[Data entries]
◆ ◆ ◆ ◆ ◆ ◆ ◆
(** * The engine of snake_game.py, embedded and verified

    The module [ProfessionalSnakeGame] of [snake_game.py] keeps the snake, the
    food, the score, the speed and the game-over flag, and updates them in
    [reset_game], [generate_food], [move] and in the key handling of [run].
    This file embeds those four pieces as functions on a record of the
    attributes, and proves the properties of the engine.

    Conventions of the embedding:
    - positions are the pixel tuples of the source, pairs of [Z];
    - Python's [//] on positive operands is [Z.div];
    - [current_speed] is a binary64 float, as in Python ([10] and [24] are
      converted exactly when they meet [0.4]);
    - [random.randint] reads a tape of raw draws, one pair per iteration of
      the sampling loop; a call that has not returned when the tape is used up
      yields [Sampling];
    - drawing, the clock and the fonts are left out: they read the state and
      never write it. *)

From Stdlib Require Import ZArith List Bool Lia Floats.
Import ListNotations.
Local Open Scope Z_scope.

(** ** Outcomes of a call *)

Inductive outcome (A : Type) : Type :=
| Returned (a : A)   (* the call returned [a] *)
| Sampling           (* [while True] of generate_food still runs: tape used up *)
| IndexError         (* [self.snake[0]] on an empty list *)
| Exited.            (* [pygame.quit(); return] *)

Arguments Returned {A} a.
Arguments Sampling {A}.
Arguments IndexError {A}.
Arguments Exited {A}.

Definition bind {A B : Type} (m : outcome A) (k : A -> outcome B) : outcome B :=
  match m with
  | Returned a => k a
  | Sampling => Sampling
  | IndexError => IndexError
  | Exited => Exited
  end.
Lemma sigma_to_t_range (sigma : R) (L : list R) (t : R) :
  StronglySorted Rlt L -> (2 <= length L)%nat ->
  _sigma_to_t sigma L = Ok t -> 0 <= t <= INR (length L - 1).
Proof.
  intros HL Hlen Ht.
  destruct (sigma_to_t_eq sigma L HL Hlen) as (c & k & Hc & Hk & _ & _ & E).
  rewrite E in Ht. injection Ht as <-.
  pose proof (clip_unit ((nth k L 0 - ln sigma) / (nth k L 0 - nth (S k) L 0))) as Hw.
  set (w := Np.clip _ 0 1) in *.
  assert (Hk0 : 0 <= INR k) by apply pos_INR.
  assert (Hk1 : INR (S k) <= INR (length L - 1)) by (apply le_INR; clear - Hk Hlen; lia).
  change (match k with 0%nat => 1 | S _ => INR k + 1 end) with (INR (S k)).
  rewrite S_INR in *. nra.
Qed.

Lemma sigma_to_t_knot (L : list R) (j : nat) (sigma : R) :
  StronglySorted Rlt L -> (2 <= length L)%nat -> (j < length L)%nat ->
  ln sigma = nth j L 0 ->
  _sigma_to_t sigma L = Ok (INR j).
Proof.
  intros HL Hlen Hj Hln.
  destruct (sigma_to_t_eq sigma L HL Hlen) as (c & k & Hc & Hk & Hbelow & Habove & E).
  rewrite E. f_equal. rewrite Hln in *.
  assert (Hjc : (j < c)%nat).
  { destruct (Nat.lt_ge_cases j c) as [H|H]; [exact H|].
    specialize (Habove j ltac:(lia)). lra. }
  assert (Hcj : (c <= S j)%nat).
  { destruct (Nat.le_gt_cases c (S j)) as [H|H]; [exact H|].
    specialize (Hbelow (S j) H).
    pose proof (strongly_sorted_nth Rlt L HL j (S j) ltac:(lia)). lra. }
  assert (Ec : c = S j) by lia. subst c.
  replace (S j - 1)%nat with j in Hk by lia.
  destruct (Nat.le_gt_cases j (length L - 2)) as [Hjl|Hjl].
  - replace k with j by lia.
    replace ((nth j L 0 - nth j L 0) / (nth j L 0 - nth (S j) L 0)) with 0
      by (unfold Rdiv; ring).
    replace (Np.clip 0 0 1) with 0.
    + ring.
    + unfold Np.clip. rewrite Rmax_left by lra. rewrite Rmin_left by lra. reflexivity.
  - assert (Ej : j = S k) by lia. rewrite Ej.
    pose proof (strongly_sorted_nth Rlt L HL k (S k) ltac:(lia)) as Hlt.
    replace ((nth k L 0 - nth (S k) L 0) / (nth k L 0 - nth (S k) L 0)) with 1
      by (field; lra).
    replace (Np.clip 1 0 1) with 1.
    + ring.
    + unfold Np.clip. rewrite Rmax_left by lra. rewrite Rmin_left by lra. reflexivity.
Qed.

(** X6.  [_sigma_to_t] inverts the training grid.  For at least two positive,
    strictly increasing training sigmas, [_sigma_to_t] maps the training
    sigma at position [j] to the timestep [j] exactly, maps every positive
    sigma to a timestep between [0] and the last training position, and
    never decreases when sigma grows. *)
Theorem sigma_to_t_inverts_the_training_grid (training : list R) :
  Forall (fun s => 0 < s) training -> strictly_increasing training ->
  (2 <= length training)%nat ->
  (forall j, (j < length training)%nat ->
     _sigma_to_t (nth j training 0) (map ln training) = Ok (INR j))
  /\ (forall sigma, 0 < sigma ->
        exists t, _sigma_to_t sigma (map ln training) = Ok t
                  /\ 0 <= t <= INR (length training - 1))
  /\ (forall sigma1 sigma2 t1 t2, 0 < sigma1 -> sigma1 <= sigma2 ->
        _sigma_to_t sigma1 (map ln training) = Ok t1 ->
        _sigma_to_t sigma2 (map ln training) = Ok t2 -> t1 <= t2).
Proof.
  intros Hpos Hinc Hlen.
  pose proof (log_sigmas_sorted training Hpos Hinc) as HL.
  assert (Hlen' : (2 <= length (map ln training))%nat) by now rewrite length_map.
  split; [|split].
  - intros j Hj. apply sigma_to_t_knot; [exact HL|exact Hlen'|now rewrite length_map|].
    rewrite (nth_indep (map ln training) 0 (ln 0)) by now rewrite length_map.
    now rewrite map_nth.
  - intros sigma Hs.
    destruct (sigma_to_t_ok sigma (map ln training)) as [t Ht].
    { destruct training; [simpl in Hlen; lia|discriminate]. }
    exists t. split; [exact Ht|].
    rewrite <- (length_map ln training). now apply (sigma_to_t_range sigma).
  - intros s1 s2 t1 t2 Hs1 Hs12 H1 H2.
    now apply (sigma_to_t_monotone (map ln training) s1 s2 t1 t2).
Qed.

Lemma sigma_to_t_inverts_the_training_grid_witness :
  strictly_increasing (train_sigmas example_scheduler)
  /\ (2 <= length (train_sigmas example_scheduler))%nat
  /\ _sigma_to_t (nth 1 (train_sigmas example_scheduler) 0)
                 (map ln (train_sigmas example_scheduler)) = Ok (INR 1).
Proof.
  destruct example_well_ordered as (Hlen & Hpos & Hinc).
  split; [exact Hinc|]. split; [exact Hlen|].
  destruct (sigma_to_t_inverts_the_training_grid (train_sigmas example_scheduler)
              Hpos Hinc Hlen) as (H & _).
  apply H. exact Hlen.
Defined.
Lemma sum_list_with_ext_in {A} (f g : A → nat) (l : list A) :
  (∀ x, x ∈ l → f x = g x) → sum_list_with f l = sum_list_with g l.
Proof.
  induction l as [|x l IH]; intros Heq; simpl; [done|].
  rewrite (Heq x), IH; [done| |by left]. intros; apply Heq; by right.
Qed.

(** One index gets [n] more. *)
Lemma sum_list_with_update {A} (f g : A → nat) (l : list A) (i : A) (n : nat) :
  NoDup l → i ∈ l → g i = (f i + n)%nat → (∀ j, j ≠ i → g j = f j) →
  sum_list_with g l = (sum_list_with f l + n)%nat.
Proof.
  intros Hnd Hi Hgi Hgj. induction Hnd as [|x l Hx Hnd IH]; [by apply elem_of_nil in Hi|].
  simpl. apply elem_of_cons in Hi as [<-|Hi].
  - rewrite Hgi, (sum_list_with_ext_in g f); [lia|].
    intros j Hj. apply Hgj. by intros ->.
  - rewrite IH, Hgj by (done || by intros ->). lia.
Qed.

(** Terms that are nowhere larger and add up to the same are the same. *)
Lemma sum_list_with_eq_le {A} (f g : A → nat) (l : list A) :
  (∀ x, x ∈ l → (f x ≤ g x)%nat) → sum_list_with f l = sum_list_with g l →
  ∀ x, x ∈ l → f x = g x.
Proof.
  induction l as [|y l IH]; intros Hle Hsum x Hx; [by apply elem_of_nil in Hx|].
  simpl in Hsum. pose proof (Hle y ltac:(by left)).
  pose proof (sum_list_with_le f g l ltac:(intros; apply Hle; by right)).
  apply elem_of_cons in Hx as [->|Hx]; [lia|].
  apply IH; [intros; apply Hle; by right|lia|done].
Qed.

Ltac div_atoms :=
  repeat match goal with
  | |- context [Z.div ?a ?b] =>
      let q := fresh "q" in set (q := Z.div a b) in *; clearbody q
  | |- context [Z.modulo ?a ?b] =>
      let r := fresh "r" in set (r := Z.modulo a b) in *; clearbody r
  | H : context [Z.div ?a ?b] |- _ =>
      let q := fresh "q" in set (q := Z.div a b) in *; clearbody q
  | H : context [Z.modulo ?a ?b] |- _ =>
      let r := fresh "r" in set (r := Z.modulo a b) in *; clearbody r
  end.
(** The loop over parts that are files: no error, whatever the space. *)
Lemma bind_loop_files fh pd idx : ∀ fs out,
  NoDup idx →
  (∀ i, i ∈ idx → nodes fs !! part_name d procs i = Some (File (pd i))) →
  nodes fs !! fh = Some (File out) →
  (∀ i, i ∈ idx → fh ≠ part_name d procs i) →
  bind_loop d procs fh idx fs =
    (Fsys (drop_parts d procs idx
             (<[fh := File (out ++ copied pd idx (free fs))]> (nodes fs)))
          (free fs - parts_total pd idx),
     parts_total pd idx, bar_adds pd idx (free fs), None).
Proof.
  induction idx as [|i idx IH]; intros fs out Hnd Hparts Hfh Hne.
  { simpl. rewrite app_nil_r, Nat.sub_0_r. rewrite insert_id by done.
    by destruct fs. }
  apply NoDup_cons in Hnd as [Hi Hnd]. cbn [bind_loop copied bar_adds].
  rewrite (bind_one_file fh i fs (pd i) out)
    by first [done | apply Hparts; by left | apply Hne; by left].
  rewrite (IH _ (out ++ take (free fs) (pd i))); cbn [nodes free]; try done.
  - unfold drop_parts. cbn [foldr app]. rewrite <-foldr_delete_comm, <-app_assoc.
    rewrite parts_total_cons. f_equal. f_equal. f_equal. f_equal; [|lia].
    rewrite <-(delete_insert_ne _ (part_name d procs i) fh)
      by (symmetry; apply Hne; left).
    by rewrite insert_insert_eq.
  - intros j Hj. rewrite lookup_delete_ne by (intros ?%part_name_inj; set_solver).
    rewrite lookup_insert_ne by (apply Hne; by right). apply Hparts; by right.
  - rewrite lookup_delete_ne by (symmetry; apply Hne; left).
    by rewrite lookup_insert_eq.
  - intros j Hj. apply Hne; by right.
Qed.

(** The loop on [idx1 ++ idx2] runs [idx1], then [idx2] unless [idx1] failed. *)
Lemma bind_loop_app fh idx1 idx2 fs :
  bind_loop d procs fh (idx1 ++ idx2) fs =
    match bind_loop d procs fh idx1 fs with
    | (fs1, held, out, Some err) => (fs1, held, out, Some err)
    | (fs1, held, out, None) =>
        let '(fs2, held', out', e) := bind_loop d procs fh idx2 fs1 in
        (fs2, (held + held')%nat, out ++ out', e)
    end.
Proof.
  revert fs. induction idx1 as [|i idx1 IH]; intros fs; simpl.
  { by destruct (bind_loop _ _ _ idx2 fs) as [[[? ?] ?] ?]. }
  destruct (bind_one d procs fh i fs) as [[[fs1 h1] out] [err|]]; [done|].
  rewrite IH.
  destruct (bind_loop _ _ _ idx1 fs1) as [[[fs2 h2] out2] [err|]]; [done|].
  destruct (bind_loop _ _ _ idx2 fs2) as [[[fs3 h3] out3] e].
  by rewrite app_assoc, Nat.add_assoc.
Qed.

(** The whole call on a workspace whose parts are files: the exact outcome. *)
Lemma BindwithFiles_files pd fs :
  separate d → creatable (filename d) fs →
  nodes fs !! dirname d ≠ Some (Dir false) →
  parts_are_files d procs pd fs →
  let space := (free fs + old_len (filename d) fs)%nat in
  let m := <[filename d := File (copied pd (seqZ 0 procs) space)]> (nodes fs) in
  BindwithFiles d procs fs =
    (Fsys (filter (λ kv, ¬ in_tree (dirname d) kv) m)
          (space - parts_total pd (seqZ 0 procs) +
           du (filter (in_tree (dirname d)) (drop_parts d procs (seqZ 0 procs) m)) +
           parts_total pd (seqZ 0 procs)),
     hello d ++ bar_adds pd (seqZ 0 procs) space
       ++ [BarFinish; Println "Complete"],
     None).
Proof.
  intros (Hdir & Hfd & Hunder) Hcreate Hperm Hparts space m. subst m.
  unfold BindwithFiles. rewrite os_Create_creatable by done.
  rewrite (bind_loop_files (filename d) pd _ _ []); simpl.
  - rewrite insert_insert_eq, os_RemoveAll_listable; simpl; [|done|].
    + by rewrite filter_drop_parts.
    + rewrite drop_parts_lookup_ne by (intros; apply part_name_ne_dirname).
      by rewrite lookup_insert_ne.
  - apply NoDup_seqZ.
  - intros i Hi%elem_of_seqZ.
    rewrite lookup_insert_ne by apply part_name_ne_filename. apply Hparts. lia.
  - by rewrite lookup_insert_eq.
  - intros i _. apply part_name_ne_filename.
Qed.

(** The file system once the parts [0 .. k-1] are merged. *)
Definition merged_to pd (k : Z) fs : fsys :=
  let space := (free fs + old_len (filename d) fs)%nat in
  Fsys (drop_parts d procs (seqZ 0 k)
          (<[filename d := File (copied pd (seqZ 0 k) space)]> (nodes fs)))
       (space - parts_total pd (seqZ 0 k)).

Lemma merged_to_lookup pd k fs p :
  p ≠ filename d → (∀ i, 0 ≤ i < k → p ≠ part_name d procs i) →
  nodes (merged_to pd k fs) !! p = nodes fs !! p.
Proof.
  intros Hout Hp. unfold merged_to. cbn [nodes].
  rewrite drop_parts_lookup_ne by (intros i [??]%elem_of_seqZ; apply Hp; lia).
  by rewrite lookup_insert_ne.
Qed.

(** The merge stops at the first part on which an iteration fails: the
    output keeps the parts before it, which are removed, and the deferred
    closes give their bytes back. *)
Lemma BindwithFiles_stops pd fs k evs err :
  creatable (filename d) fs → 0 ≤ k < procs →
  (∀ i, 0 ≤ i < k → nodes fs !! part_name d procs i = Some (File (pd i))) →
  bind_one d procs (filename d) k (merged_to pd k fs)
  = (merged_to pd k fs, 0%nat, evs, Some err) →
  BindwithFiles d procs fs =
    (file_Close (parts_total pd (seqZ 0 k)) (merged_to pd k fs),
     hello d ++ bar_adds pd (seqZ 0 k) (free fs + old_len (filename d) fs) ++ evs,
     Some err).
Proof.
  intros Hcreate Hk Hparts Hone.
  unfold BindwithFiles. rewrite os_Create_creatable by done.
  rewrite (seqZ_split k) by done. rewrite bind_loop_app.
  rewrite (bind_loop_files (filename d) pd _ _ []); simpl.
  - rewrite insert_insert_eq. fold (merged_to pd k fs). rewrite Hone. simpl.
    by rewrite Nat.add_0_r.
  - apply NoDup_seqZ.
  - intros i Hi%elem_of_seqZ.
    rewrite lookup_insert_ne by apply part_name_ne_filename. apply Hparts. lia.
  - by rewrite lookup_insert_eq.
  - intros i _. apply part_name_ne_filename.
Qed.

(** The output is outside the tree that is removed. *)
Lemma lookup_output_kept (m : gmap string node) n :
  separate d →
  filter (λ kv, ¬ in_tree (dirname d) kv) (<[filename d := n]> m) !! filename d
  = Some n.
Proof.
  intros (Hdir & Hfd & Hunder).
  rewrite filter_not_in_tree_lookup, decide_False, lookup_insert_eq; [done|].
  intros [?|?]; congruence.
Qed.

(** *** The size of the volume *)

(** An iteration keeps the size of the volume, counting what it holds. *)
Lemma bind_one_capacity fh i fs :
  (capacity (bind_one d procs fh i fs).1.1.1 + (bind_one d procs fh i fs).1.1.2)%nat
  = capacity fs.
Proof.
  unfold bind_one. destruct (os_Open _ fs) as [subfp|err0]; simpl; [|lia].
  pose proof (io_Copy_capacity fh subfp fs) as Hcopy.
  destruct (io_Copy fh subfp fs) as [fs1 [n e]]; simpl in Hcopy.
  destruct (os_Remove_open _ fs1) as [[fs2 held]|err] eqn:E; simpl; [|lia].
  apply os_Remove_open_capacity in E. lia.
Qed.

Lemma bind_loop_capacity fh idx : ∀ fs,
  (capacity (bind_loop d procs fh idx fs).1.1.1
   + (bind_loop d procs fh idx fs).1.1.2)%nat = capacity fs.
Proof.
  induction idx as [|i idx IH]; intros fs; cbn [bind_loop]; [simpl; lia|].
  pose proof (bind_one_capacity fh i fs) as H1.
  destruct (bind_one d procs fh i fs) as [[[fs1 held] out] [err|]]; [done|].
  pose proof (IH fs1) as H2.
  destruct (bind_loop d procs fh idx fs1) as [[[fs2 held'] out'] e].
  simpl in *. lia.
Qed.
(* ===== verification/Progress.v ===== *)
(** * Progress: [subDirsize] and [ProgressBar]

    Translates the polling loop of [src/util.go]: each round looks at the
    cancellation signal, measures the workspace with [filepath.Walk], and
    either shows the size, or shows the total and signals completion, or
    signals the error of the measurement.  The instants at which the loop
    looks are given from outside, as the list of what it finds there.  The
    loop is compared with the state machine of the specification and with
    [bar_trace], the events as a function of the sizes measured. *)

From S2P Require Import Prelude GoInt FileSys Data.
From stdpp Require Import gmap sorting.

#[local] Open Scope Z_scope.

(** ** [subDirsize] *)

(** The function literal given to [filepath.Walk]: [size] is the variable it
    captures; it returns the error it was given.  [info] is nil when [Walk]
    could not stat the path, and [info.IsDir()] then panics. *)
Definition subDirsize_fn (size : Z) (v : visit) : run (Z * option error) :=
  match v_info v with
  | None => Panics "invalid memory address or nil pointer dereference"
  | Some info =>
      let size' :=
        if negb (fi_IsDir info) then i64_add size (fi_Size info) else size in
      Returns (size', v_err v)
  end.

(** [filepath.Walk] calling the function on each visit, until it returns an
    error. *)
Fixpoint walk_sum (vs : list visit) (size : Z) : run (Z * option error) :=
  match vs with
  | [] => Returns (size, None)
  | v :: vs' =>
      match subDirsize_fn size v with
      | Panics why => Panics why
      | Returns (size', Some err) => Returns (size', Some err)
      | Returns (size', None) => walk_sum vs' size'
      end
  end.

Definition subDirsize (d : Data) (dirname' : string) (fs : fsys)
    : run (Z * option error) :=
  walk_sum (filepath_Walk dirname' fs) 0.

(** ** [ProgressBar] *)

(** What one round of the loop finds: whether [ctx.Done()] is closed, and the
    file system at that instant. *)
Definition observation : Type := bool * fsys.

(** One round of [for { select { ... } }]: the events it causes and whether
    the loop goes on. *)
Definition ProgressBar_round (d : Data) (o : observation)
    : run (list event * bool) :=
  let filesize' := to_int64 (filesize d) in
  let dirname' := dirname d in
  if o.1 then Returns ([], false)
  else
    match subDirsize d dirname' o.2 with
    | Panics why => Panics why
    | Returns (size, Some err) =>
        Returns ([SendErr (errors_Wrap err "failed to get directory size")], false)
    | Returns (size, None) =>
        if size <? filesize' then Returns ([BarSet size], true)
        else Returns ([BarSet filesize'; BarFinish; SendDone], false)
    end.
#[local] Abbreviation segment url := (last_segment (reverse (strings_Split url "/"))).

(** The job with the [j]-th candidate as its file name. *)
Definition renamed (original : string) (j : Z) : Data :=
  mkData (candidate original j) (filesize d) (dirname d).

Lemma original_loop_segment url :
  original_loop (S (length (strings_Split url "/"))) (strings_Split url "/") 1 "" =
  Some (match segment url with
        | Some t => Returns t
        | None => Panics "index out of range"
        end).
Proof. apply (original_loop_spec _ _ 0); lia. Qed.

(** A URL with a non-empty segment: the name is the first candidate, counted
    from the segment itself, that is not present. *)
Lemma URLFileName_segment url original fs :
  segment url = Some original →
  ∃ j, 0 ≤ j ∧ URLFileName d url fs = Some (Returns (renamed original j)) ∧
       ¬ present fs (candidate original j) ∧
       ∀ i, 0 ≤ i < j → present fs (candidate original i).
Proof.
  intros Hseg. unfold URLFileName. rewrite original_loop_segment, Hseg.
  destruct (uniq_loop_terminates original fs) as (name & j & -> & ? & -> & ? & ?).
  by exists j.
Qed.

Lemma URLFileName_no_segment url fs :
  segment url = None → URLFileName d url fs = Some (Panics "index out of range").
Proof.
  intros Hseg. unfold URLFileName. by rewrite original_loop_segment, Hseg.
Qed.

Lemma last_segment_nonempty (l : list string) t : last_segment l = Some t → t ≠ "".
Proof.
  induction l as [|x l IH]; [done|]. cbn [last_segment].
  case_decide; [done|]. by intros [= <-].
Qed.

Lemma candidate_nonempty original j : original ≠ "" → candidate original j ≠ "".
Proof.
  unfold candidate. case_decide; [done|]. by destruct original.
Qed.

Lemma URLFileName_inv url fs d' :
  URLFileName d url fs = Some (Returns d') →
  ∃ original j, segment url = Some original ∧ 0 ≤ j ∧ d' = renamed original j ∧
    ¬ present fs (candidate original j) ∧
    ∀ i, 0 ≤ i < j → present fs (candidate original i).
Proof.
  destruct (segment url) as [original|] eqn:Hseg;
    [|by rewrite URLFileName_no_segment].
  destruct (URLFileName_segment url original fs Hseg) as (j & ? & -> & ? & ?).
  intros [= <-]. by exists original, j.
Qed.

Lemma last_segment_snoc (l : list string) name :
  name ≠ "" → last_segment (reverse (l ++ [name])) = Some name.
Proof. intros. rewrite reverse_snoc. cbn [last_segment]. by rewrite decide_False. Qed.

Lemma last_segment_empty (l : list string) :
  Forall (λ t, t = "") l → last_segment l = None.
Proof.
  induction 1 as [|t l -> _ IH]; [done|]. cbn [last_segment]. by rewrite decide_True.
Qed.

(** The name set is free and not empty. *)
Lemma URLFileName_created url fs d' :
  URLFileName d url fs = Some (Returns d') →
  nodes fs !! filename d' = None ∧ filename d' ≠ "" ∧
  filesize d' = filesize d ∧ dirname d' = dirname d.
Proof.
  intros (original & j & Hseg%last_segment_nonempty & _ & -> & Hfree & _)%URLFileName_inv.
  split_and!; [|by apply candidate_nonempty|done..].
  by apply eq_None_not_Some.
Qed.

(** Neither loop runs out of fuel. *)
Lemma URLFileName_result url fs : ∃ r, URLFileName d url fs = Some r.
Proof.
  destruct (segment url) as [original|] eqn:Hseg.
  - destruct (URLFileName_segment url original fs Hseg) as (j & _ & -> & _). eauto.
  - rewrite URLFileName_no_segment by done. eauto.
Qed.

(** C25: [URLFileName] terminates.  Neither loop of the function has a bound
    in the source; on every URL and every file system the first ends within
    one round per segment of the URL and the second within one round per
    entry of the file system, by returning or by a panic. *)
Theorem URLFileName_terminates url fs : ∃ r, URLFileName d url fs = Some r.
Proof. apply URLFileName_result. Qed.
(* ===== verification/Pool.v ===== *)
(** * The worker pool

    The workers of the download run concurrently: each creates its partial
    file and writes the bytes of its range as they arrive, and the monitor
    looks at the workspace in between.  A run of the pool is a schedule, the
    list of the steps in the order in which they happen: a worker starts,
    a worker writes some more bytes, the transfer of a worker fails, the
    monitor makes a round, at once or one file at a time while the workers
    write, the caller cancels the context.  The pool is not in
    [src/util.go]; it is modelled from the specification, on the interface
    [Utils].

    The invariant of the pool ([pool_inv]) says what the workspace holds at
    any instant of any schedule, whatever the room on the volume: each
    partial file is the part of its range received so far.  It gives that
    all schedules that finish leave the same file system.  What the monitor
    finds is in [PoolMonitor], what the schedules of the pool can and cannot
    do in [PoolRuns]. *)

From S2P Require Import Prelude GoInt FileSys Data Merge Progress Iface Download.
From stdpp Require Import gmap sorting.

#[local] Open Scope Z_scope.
◆ ◆ ◆ ◆ ◆ ◆ ◆
--- TASK BRIEF ---
All that should be written out is the stretch of lines above between the one holding "filesize d' = filesize" and the one holding "write, the caller", inclusive, exactly as given.

--- EXERCISE SOLUTION ---
  filesize d' = filesize d ∧ dirname d' = dirname d.
Proof.
  intros (original & j & Hseg%last_segment_nonempty & _ & -> & Hfree & _)%URLFileName_inv.
  split_and!; [|by apply candidate_nonempty|done..].
  by apply eq_None_not_Some.
Qed.

(** Neither loop runs out of fuel. *)
Lemma URLFileName_result url fs : ∃ r, URLFileName d url fs = Some r.
Proof.
  destruct (segment url) as [original|] eqn:Hseg.
  - destruct (URLFileName_segment url original fs Hseg) as (j & _ & -> & _). eauto.
  - rewrite URLFileName_no_segment by done. eauto.
Qed.

(** C25: [URLFileName] terminates.  Neither loop of the function has a bound
    in the source; on every URL and every file system the first ends within
    one round per segment of the URL and the second within one round per
    entry of the file system, by returning or by a panic. *)
Theorem URLFileName_terminates url fs : ∃ r, URLFileName d url fs = Some r.
Proof. apply URLFileName_result. Qed.
(* ===== verification/Pool.v ===== *)
(** * The worker pool

    The workers of the download run concurrently: each creates its partial
    file and writes the bytes of its range as they arrive, and the monitor
    looks at the workspace in between.  A run of the pool is a schedule, the
    list of the steps in the order in which they happen: a worker starts,
    a worker writes some more bytes, the transfer of a worker fails, the
    monitor makes a round, at once or one file at a time while the workers
    write, the caller cancels the context.  The pool is not in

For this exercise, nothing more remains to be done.